Definition of Nose Piercing & Nose Rings
Nose piercing is the practice of piercing one or both nostrils, the septum, the nasal bridge, or the tip of the nose with a needle so that jewelry can be inserted. The most common types of nose piercings are nostril piercings and septum piercings. Other types of nose piercings include bridge piercings through the nasal bridge between the eyes, rhino piercings placed vertically at an angle through the tip of the nose, nasallang piercings placed horizontally through the nostrils and septum, and high nostril piercings. The term "nose ring" most commonly refers to jewelry worn in nostril piercings, which may include labret studs, hoops, nostril screws, or nose bones. Septum jewelry includes septum tusks, horseshoe-shaped pinchers, hoops, and occasionally barbells. Bent barbells and straight barbells are most commonly used in bridge piercings, and straight barbells are the preferred style of jewelry for both rhino piercings and nasallang piercings.

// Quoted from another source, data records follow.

Lemma getVaildAreaIdsByPixelPoints_fold (cfg : MapUtil.Config)
    (points : list (Vec2.t Q)) (acc : list Z) :
  let areaOf (p : Vec2.t Q) :=
    let c := MapUtil.mapPixelToCellPoint cfg p in
    MapUtil.getAreaIdByCellPoint cfg (Vec2.x c) (Vec2.y c) in
  let r := fold_left (MapUtil.pushVaildAreaId cfg) points acc in
  (NoDup acc -> NoDup r) /\
  (length r <= length acc + length points)%nat /\
  (forall i, i ∈ r <->
     i ∈ acc \/ (MapUtil.isVaildAreaId cfg i = true /\ exists p, p ∈ points /\ areaOf p = i)).
Proof.
  cbv zeta. revert acc. induction points as [| p points IH]; intros acc; cbn [fold_left].
  - split; [tauto |]. split; [cbn; lia |].
    intros i. split; [tauto |].
    intros [Hi | (_ & p & Hp & _)]; [exact Hi | now apply elem_of_nil in Hp].
  - rewrite pushVaildAreaId_spec. cbv zeta.
    set (i0 := MapUtil.getAreaIdByCellPoint cfg _ _).
    destruct (MapUtil.isVaildAreaId cfg i0 && MapProxy.absent acc i0) eqn:Hpush.
    + apply andb_prop in Hpush as [Hvalid Habs]. apply absent_true in Habs.
      destruct (IH (acc ++ [i0])) as (Hnd & Hlen & Hin).
      split; [| split].
      * intros Hacc. apply Hnd. apply NoDup_app. split; [exact Hacc |].
        split; [| apply NoDup_singleton].
        intros j Hj Hj'. apply list_elem_of_singleton in Hj' as ->. now apply Habs.
      * rewrite length_app in Hlen. cbn in *. lia.
      * intros i. rewrite Hin, elem_of_app, list_elem_of_singleton.
        split.
        -- intros [[Hi | ->] | (Hv & q & Hq & Hqi)].
           ++ now left.
           ++ right. split; [exact Hvalid |]. exists p. split; [apply elem_of_cons; now left | reflexivity].
           ++ right. split; [exact Hv |]. exists q. split; [apply elem_of_cons; now right | exact Hqi].
        -- intros [Hi | (Hv & q & Hq & Hqi)]; [now left; left |].
           apply elem_of_cons in Hq as [-> | Hq].
           ++ left. right. symmetry. exact Hqi.
           ++ right. split; [exact Hv |]. exists q. now split.
    + destruct (IH acc) as (Hnd & Hlen & Hin).
      split; [exact Hnd |]. split; [cbn; lia |].
      intros i. rewrite Hin. split.
      * intros [Hi | (Hv & q & Hq & Hqi)]; [now left |].
        right. split; [exact Hv |]. exists q. split; [apply elem_of_cons; now right | exact Hqi].
      * intros [Hi | (Hv & q & Hq & Hqi)]; [now left |].
        apply elem_of_cons in Hq as [-> | Hq].
        -- left. fold i0 in Hqi. subst i.
           apply Bool.andb_false_iff in Hpush as [Hpush | Hpush]; [congruence |].
           destruct (decide (i0 ∈ acc)) as [Hi0 | Hi0]; [exact Hi0 |].
           apply absent_true in Hi0. congruence.
        -- right. split; [exact Hv |]. exists q. now split.
Qed.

Origins of Nostril Piercing
The first written record of nostril piercing dates back to the Middle East 4,000 years ago. Nostril piercing is also referenced in the Bible, indicating that it was still a common practice in the Middle East nearly 2,000 years later. The Biblical book of Genesis describes Abraham's son Isaac giving his future wife, Rebekah, a golden "Shanf", which is Hebrew for "golden earring" or "nose ring". The practice of men gifting golden nostril rings to their future wives is one that continues to this day among the Bedouin tribes of the Middle East and the Berber and Beja tribes of Africa. These treasured gifts are intended as a form of insurance that represents financial security; should a woman's husband die or divorce her, she can sell her nose ring to provide for herself. Additionally, the size and value of a gifted nostril ring indicates how wealthy a man's family is--or in some cases, the wealth of a woman's family, since there are also some Middle Eastern and African tribes that include nose rings as part of daughters' dowries.
From the Middle East, the practice of nostril piercing was carried to India in the 1500s by the Mughal empire, where it became a common practice that persists to this day. Indian women will either pierce their left nostrils or both nostrils and wear "phul" (nostril studs) or "nath" (nose rings) in them. Indian women have historically been more likely to pierce their left nostrils when only having one side pierced because of beliefs stemming from the ancient Indian natural healing system, Ayurveda. Since the left nostril is tied to the female reproductive organs and fertility in Ayurveda medicine, the theory is that piercing the left nostril will relieve menstrual pain and make child birth easier.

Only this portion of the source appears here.